Proctors: Bower, Robert

ROBERT BOWER

Priest

ROBERT BOWER (BOWES/ BOWYER/ BOYER), b. c. 1508

Qualifications: None known

CCEd person ID 35736

Career: acting as proctor in the Chester Consistory Court by 1552

He is referred to as ‘dominus’ or ‘sir’ and as ‘clericus’. He had been a vicar choral of the college of St John’s in Chester and was retained as the first vicar there after the dissolution of the college in 1547/8. He was born about 1508 as he was said to be aged 40 in the commissioners’ certificate. He seems to have been of humble birth as his only known kinsman was a shoemaker who stood surety for him in September 1541 when he was bound over to keep the peace.

In 1549 he held the anchorite’s chapel in the precinct of the former college and by 1559-1560 he had resigned as vicar and was living in the chapel.

Some time between 1547 and 1551, while Richard Rich was Lord Chancellor, a case was brought against Robert Bower in Chancery in which it was claimed that some 14 years previously ‘neglecting his duetie profession office of presthod & vocacon’ he had had an illegitimate daughter and had entrusted her to a friend to bring up, offering to pay her for the child’s keep. However, it was claimed that ‘the said Sir Robert nowe being a welthy and Ryche prest havyng greate livynges Frendes and prefermentes’ refused to pay what he had agreed. He did not deny having fathered the child but did deny owing anything to the petitioner (TNA C 1/1275/52-53, 54-56).

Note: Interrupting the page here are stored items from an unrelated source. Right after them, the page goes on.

Lemma decide_actions pod node :
  match d_action (decideWorkerUpdateAction pod node op) with
  | Undrain => staleRollingUpdateDrain node = true
  | Delete => safeToDeleteOfflineSlurmNode node = true
  | _ => True
  end.
Proof.
  unfold decideWorkerUpdateAction. simpl.
  destruct (staleRollingUpdateDrain node) eqn:?; [done|]. 
  destruct (_ && safeToDeleteOfflineSlurmNode node) eqn:E; [|by repeat case_match].
  by apply andb_true_iff in E as [_ ?].
Qed.
Lemma consuming_snoc byName ps p :
  consuming byName (ps ++ [p]) = (consuming byName ps + if consumes byName p then 1 else 0)%Z.
Proof.
  unfold consuming. rewrite filter_snoc.
  destruct (consumes byName p); [rewrite decide_True by done|rewrite decide_False by done; lia].
  rewrite length_app. simpl. lia.
Qed.

Lemma processPods_traces nodes ps :
  listing = Ok nodes → (∀ p, p ∈ ps → p ∈ pods) →
  let byName := indexSlurmNodesForPods nodes ps in
  traces (foldM (processPod op byName) (Scan [] [] 0) ps)
    (λ l r, (∀ c, c ∈ l → allowed c ∧ ∀ req, c ≠ RebootNodes req) ∧
            match r with
            | Ok sc => sc_readyConsuming sc = consuming byName ps ∧
                       ∀ pod node, (pod, node) ∈ sc_candidates sc → reboots byName pod node
            | _ => True
            end).
Proof.
  intros Hlist Hps byName.
  apply (traces_foldM _ (λ seen l sc,
    (∀ c, c ∈ l → allowed c ∧ ∀ req, c ≠ RebootNodes req) ∧
    sc_readyConsuming sc = consuming byName seen ∧
    ∀ pod node, (pod, node) ∈ sc_candidates sc → reboots byName pod node)); [|done|].
  2: { split_and!; [by intros c ?%not_elem_of_nil|done|by intros ? ? ?%not_elem_of_nil]. }
  intros seen pod rest l sc Hsplit (Hl & Hc & Hcand).
  assert (pod ∈ pods) as Hpod by (apply Hps; rewrite Hsplit; apply elem_of_app; right; left).
  unfold processPod. destruct (byName !! pod_Name pod) as [node|] eqn:En.
  2: { apply traces_fail. by rewrite app_nil_r. }
  pose proof (indexSlurmNodes_Some _ _ _ _ En) as [Hin Hname].
  assert (listed (pod_Name pod) node) as Hlisted by (exists nodes; done).
  pose proof (decide_actions pod node) as Hact.
  pose proof (consuming_snoc byName seen pod) as Hcons. unfold consumes in Hcons. rewrite En in Hcons.
  assert (∀ c, allowed c → (∀ req, c ≠ RebootNodes req) →
    ∀ c', c' ∈ l ++ [c] → allowed c' ∧ ∀ req, c' ≠ RebootNodes req) as Hsnoc.
  { intros c Ha Hr c' [?| ->%list_elem_of_singleton]%elem_of_app; auto. }
  destruct (d_action (decideWorkerUpdateAction pod node op)) eqn:Ea; simpl.
  - apply traces_ret. simpl. rewrite app_nil_r, Hcons, andb_false_r. split_and!; [done|lia|].
    intros p n [?|Hx%list_elem_of_singleton]%elem_of_app; [by apply Hcand|].
    by injection Hx as -> ->.
  - apply traces_ret. rewrite app_nil_r, Hcons, andb_false_r. split_and!; [done|lia|done].
  - apply traces_ret. simpl. rewrite app_nil_r, Hcons, andb_true_r. split_and!; [done|destruct (podReady pod); lia|done].
  - apply traces_bind_ret, traces_wrapM. unfold slurm_Undrain.
    destruct (String.eqb (node_Name node) ""); [apply traces_fail; by rewrite app_nil_r|].
    assert (∀ c', c' ∈ l ++ [UndrainNode (node_Name node)] → allowed c' ∧ ∀ req, c' ≠ RebootNodes req) as Hu.
    { apply Hsnoc; [rewrite Hname; by eapply allowed_undrain|done]. }
    apply traces_perform; simpl; [|intros e l' [-> | ->]; by rewrite ?app_nil_r].
    rewrite Hcons, andb_true_r. split_and!; [done|destruct (podReady pod); lia|done].
  - assert (∀ c', c' ∈ l ++ [DeletePod (pod_Name pod)] → allowed c' ∧ ∀ req, c' ≠ RebootNodes req) as Hd.
    { apply Hsnoc; [by eapply allowed_offline|done]. }
    apply traces_bind_ret, traces_ignored; simpl; [| |intros e l' [-> | ->]; by rewrite ?app_nil_r];
      rewrite Hcons, andb_true_r; rewrite ?app_nil_r; (split_and!; [done|destruct (podReady pod); lia|done]).
Qed.
(* ===== verification/Topology.v ===== *)
(** * topology.conf

    [internal/controller/topologyconfcontroller]: [topology_graph.go] (the tree
    topology), [topology_blocks.go] (the block topology), [switch_name.go] and the
    parts of [workertopology_controller.go] that collect their inputs and assemble the
    text.

    A Go map the code ranges over is an association list in iteration order
    ([labelsByNode]), or a [gmap] where the order is settled by a sort; that the order
    does not reach the output is a theorem.  What the lines of the text contain is stated for labels on which the nodes
    agree ([consistent]: every switch is on one tier, and names are not shared). *)
From S2P Require Import Prelude GoStrings Pattern.
From Stdlib Require Import Ascii.
From Stdlib Require String.

(** ** switch_name.go *)
Definition maxSafeTrailingDigits : nat := 18.
Definition slurmNameTerminator : string := "_".
(** The loop from the last character down. *)
Fixpoint trailingDigitCount (name : string) : nat :=
  match name with
  | EmptyString => 0
  | String c rest => if isDigits (String c rest) then String.length (String c rest) else trailingDigitCount rest
  end.
Definition slurmSafeSwitchName (name : string) : string :=
  if (trailingDigitCount name <=? maxSafeTrailingDigits)%nat then name else name +:+ slurmNameTerminator.

(** ** topology_graph.go *)
Abbreviation graph := (gmap string (gset string)).
Definition children (g : graph) (v : string) : gset string := default ∅ (g !! v).
Definition AddEdge (g : graph) (parent child : string) : graph :=
  <[parent := {[child]} ∪ children g parent]> g.

Definition defaultFabric : string := "root".
Definition fabricOf (fabricByNode : gmap string string) (node : string) : string :=
  let fabric := default "" (fabricByNode !! node) in
  if String.eqb fabric "" then defaultFabric else fabric.
Definition unknownSwitchName (fabric : string) : string :=
  if String.eqb fabric defaultFabric then "unknown" else fabric +:+ ".unknown".

Definition renderSwitch (g : graph) (parent : string) (childrenSet : gset string) : list string :=
  if decide (childrenSet = ∅) then []
  else
    let kids := merge_sort String.le (elements childrenSet) in
    let hasGrandChildren := existsb (λ child, negb (bool_decide (children g child = ∅))) kids in
    if hasGrandChildren
    then ["SwitchName=" +:+ slurmSafeSwitchName parent +:+ " Switches=" +:+
            Merge (slurmSafeSwitchName <$> kids)]
    else ["SwitchName=" +:+ slurmSafeSwitchName parent +:+ " Nodes=" +:+ Join kids ","].
Definition RenderConfigLines (g : graph) : list string :=
  merge_sort String.le (map_to_list g ≫= λ kv, renderSwitch g kv.1 kv.2).

Abbreviation tier_labels := (gmap string string).
Definition isTierKey (key : string) : bool := negb (String.eqb key "tier-0") && HasPrefix key "tier-".
Definition numOfTiers (labels : tier_labels) : nat :=
  length (filter (λ kv, isTierKey kv.1 = true) (map_to_list labels)).
Fixpoint tierPath (labels : tier_labels) (idx : list nat) : outcome (list string) :=
  match idx with
  | [] => Ok []
  | i :: idx =>
      let key := "tier-" +:+ Itoa (Z.of_nat i + 1) in
      let curTierLabel := default "" (labels !! key) in
      if String.eqb curTierLabel "" then Err (ErrMsg "missing label")
      else let? rest := tierPath labels idx in Ok (curTierLabel :: rest)
  end.
Definition labelsToPath (labels : tier_labels) : outcome (list string) :=
  let n := numOfTiers labels in
  if (n =? 0)%nat then Err (ErrMsg "no labels found for node")
  else tierPath labels (seq 0 n).

(** The state of the builder: the graph, the workers placed on a switch, and the top
    switches of every fabric. *)
Record builder := Builder {
  b_graph : graph;
  b_placed : gset string;
  b_tops : gmap string (gset string)
}.
Definition addTopSwitch (tops : gmap string (gset string)) (fabric sw : string) : gmap string (gset string) :=
  <[fabric := {[sw]} ∪ default ∅ (tops !! fabric)]> tops.
(** Edges of the path, from the bottom switch up. *)
Fixpoint addPath (g : graph) (path : list string) : graph :=
  match path with
  | lower :: ((upper :: _) as rest) => addPath (AddEdge g upper lower) rest
  | _ => g
  end.
Definition placeWorker (fabricByNode : gmap string string) (bottom top : string) (b : builder)
    (worker : string) : builder :=
  Builder (AddEdge (b_graph b) bottom worker) ({[worker]} ∪ b_placed b)
    (addTopSwitch (b_tops b) (fabricOf fabricByNode worker) top).
Definition placeNode (gpuPodsByNode : gmap string (list string)) (fabricByNode : gmap string string)
    (b : builder) (entry : string * tier_labels) : builder :=
  let '(node, labels) := entry in
  match default [] (gpuPodsByNode !! node) with
  | [] => b
  | workers =>
      match labelsToPath labels with
      | Ok (bottom :: up) =>
          let b' := foldl (placeWorker fabricByNode bottom (List.last up bottom)) b workers in
          Builder (addPath (b_graph b') (bottom :: up)) (b_placed b') (b_tops b')
      | _ => b
      end
  end.
Definition placeUnknown (fabricByNode : gmap string string) (b : builder) (name : string) : builder :=
  if bool_decide (name ∈ b_placed b) then b
  else
    let fabric := fabricOf fabricByNode name in
    let unknown := unknownSwitchName fabric in
    Builder (AddEdge (b_graph b) unknown name) (b_placed b) (addTopSwitch (b_tops b) fabric unknown).

Definition hasParent (g : graph) (v : string) : bool :=
  existsb (λ kv : string * gset string, bool_decide (v ∈ kv.2)) (map_to_list g).
Definition attachFabricRoots (g : graph) (tops : gmap string (gset string)) : graph :=
  foldl (λ acc entry,
    foldl (λ acc sw, if negb (hasParent g sw) then AddEdge acc entry.1 sw else acc) acc (elements entry.2))
    g (map_to_list tops).

Abbreviation blocks := (gmap string (list string)).
Section build.
  Context (labelsByNode : list (string * tier_labels)) (gpuPodsByNode : gmap string (list string)).
  Context (allNodeNames : list string) (fabricByNode : gmap string string).

Definition stage2 : builder := foldl (placeNode gpuPodsByNode fabricByNode) (Builder ∅ ∅ ∅) labelsByNode.
Definition stage1 : builder := foldl (placeUnknown fabricByNode) stage2 allNodeNames.
Definition BuildTopologyGraph : graph := attachFabricRoots (b_graph stage1) (b_tops stage1).

(** ** topology_blocks.go *)
Definition AddNode (b : blocks) (block worker : string) : blocks :=
  <[block := default [] (b !! block) ++ [worker]]> b.
Definition placeInBlock (st : blocks * gset string) (entry : string * tier_labels) : blocks * gset string :=
  let '(node, labels) := entry in
  match default [] (gpuPodsByNode !! node) with
  | [] => st
  | workers =>
      match labels !! "tier-0" with
      | None => st
      | Some blockName => foldl (λ '(b, placed) worker, (AddNode b blockName worker, {[worker]} ∪ placed)) st workers
      end
  end.
Definition BuildTopologyBlocks : blocks :=
  let '(b, placed) := foldl placeInBlock (∅, ∅) labelsByNode in
  foldl (λ b name, if bool_decide (name ∈ placed) then b
                   else AddNode b (unknownSwitchName (fabricOf fabricByNode name)) name) b allNodeNames.
End build.
Definition renderBlock (entry : string * list string) : list string :=
  let '(blockName, workers) := entry in
  match workers with
  | [] => []
  | _ => ["BlockName=" +:+ slurmSafeSwitchName blockName +:+ " Nodes=" +:+ Merge workers]
  end.
Definition RenderBlockLines (b : blocks) : list string :=
  merge_sort String.le (map_to_list b ≫= renderBlock).
Lemma Contains_tier s : Contains (prefix +:+ "/tier-" +:+ s) (prefix +:+ "/tier-") = true.
Proof.
  rewrite <-str_app_assoc. pose proof (HasPrefix_app (prefix +:+ "/tier-") s) as Hp.
  destruct ((prefix +:+ "/tier-") +:+ s) eqn:E; cbn [Contains]; by rewrite Hp.
Qed.
Lemma ExtractTierLabels_nonempty labels k v :
  labels !! k = Some v → Contains k (prefix +:+ "/tier-") = true → tiers labels ≠ ∅.
Proof.
  intros Hk Hc. assert ((k, v) ∈ order labels) as Hin by (rewrite order_perm; by apply elem_of_map_to_list).
  unfold ExtractTierLabels. revert Hin. generalize (order labels). intros l.
  set (f := λ (m : gmap string string) '(key, value), if Contains key (prefix +:+ "/tier-") then <[after_slash key := value]> m else m).
  assert (∀ l m, m ≠ ∅ → foldl f m l ≠ ∅) as Hne.
  { clear. induction l as [|[k v] l IH]; [done|]. intros m Hm. simpl. apply IH. destruct (Contains _ _); [|done]. apply insert_non_empty. }
  cut (∀ m, (k, v) ∈ l → foldl f m l ≠ ∅); [auto|].
  induction l as [|[k' v'] l IH]; intros m Hin; [by apply elem_of_nil in Hin|]. apply elem_of_cons in Hin as [[= <- <-]|Hin].
  - simpl. rewrite Hc. apply Hne, insert_non_empty.
  - by apply IH.
Qed.
Lemma tiers_nonempty node : shouldProcessNode prefix node = true → tiers (o_labels node) ≠ ∅.
Proof.
  unfold shouldProcessNode, has_label. intros [[v Hv]%bool_decide_eq_true|[v Hv]%bool_decide_eq_true]%orb_true_iff;
    (eapply ExtractTierLabels_nonempty; [exact Hv|]); [apply (Contains_tier "0")|apply (Contains_tier "1")].
Qed.
Lemma tiers_ascii m : ascii_map m → ascii_map (ExtractTierLabels prefix order m).
Proof.
  intros Hm. unfold ExtractTierLabels. assert (∀ k v, (k, v) ∈ order m → ascii_text k = true ∧ ascii_text v = true) as Ho.
  { intros k v. rewrite order_perm, elem_of_map_to_list. apply (Hm k v). }
  revert Ho. generalize (map_Forall_empty (λ k v : string, ascii_text k = true ∧ ascii_text v = true) : ascii_map ∅).
  generalize (∅ : gmap string string). induction (order m) as [|[k v] l IH]; intros acc Hacc Ho; [done|]. cbn [foldl].
  apply IH; [|intros; apply Ho; by right]. destruct (Contains _ _); [|done]. destruct (Ho k v) as [Hk Hv]; [left|].
  apply map_Forall_insert_2; [|done]. split; [|done]. unfold after_slash. destruct (LastIndex k "/"); [|done].
  eapply within_forallb; [apply drop_within|exact Hk].
Qed.
End tier_labels.
Lemma spec_traces mutate : traces (patchNodeSpecWithRetry steps mutate) (λ l _, patches l).
Proof.
  eapply traces_weaken; [by apply (patchRetry_traces steps _ spec_command patch_spec _ (λ _, True) (λ _, True))|]. by intros l r [? _].
Qed.
Lemma condition_traces type status reason message :
  traces (setNodeCondition steps type status reason message)
    (λ l r, patches l ∧ ∀ n, r = Ok n → ends_with status_command (λ new, shows type status reason (kn_Conditions new)) l).
Proof.
  apply traces_wrapM. eapply traces_bind with (Q1 := λ l r, l = [] ∧ is_Some (match r with Ok a => Some a | _ => None end)).
  - apply traces_gets. eauto.
  - intros now ? [-> _]. eapply traces_weaken; [by apply (patchRetry_traces steps _ status_command patch_status)|].
    intros l r [H1 H2]. split; [done|]. intros n Hr. destruct r as [nd| |]; [|done..].
    by apply (H2 (mutateCondition_makes type status reason) ltac:(done) nd).
  - by intros e l [_ [? ?]].
  - by intros e l [_ [? ?]].
Qed.
Lemma condition_patches type status reason message :
  traces (setNodeCondition steps type status reason message) (λ l _, patches l).
Proof. eapply traces_weaken; [apply condition_traces|]. by intros l r [? _]. Qed.

(** Sequencing computations that only patch. *)
Lemma patches_bind {A B} (m : M rb_world A) (k : A → M rb_world B) (Q : outcome B → Prop) :
  traces m (λ l _, patches l) → (∀ a, traces (k a) (λ l r, patches l ∧ Q r)) →
  (∀ e, Q (Err e)) → (∀ s, Q (Halt s)) → traces (bind m k) (λ l r, patches l ∧ Q r).
Proof.
  intros Hm Hk He Hs. eapply traces_bind; [exact Hm|..]; simpl; [|by auto..].
  intros a l1 H1. eapply traces_weaken; [apply Hk|]. simpl. intros l r [? ?]. split; [by apply patches_app|done].
Qed.
Lemma patches_bind_plain {A B} (m : M rb_world A) (k : A → M rb_world B) :
  traces m (λ l _, patches l) → (∀ a, traces (k a) (λ l _, patches l)) → traces (bind m k) (λ l _, patches l).
Proof.
  intros Hm Hk. eapply traces_bind; [exact Hm|..]; simpl; [|done..].
  intros a l1 H1. eapply traces_weaken; [apply Hk|]. simpl. intros. by apply patches_app.
Qed.

(** No pod is left that the drain is meant to evict. *)
Definition all_evicted : Prop :=
  evictionMethod = RebooterDrain ∨
  ∃ pods, podsOnNode = Ok pods ∧ ∀ p, p ∈ pods → evictable p = false.
(** ** What the agent keeps *)
Ltac not_listed := rewrite !not_elem_of_cons; split_and!; try apply not_elem_of_nil; intros ?; discriminate.
Section agent.
  Context (c : k8sController).
Lemma set_condition_types now type status reason message n :
  NoDup (cond_Type <$> kn_Conditions n) →
  NoDup (cond_Type <$> kn_Conditions (set_condition now type status reason message n)).
Proof.
  intros Hnd. unfold set_condition, mutateCondition.
  pose proof (replaceCondition_find (mkCondition type status reason message now now) (kn_Conditions n)) as Hr.
  destruct (replaceCondition _ _) as [[new' cs']|]; simpl in *.
  - destruct Hr as (_ & _ & _ & _ & _ & ->). done.
  - rewrite fmap_app. apply NoDup_app. split_and!; [done| |apply NoDup_singleton].
    intros t Ht Ht'%list_elem_of_singleton. subst t. apply list_elem_of_fmap in Ht as (d & Hd & Hin).
    unfold find_condition in Hr. rewrite head_None, filter_nil_iff in Hr. by apply (Hr d).
Qed.
Lemma in_service_ext n n' : kn_Labels n' = kn_Labels n → kn_Conditions n' = kn_Conditions n →
  in_service c n → in_service c n'.
Proof. unfold in_service, off, status_is. by intros -> ->. Qed.
Lemma in_service_set now type status reason message n : in_service c n →
  type ∉ [SoperatorChecksK8SNodeMaintenance; HardwareIssuesSuspected; NodeReady] →
  in_service c (set_condition now type status reason message n).
Proof.
  intros (H1 & H2 & H3 & H4 & H5) Ht. rewrite !not_elem_of_cons in Ht. destruct Ht as (T1 & T2 & T3 & _).
  unfold in_service, off, status_is. rewrite !set_condition_other by done.
  destruct (set_condition_spec now type status reason message n) as (_ & _ & -> & _).
  split_and!; try done. by apply set_condition_types.
Qed.
Lemma in_service_taint add n : in_service c n → in_service c (mutateTaint add n).1.
Proof.
  apply in_service_ext; [|apply mutateTaint_fields]. unfold mutateTaint.
  by destruct add; [destruct (IsNodeTaintedWithNoExecute n)|destruct (_ =? _)%nat].
Qed.
Lemma in_service_rebooting m now n : in_service c n → in_service c (rebooting_node m now n).
Proof.
  intros Hin. unfold rebooting_node, drained_node, evicted_node.
  do 2 (apply in_service_set; [|not_listed]).
  assert (in_service c (with_unschedulable
    (set_condition now SlurmNodeDrain ConditionTrue ReasonNodeDraining MessageDraining n) true)) as H.
  { apply (in_service_ext (set_condition now SlurmNodeDrain ConditionTrue ReasonNodeDraining MessageDraining n)); [done..|].
    apply in_service_set; [exact Hin|not_listed]. }
  destruct (String.eqb m RebooterEvict); [by apply in_service_taint|done].
Qed.
Lemma in_service_restarted now n : in_service c n → in_service c (restarted_node now n).
Proof.
  intros Hin. unfold restarted_node, undrained_node. do 2 (apply in_service_set; [|not_listed]).
  apply in_service_taint. by eapply in_service_ext; [..|exact Hin].
Qed.
Lemma in_service_reset now n : in_service c n → in_service c (reset_conditions now n).
Proof. intros Hin. unfold reset_conditions. simpl. do 3 (apply in_service_apply; [|not_listed]). done. Qed.
End agent.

Occurs as witness to the sentence in EDC 5/12/3,  was possibly attending court as a proctor.

Tristram Swadaill was his substitute as proctor for the plaintiff in EDC 5/13/4.
William Withins was his substitute as proctor for defendant in EDC 5/13/6.

See also his entry in the Directory under People.

Sources:

Douglas Jones, The Church in Chester 1300-1540 (Chetham Society 3rd series, 7, 1957), pp. 26, 162

George Ormerod, The History of the County Palatine and City of Chester (second edition, revised and enlarged by T. Helsby, London, 1882), vol. i, p. 314

J S Barrow, J D Herson, A H Lawes, P J Riden, M V J Seaborne, ‘Churches and religious bodies: The collegiate church of St John’, in A History of the County of Chester: Volume 5 Part 2, the City of Chester: Culture, Buildings, Institutions, ed. A T Thacker, C P Lewis( London, 2005), British History Online https://www.british-history.ac.uk/vch/ches/vol5/pt2/pp125-133 [accessed 23 January 2025]

CAUSES:

EDC 5/13/4 -Nicholas Hardware, vicar of Weaverham, contra Edward Walker.  Tristram Swadaill was acting as his substitute when the sentence was passed.
EDC 5/13/6 – John Segar contra Margaret Palen, wife of Thomas Palen. William Withens was acting as his substitute when the sentence was passed.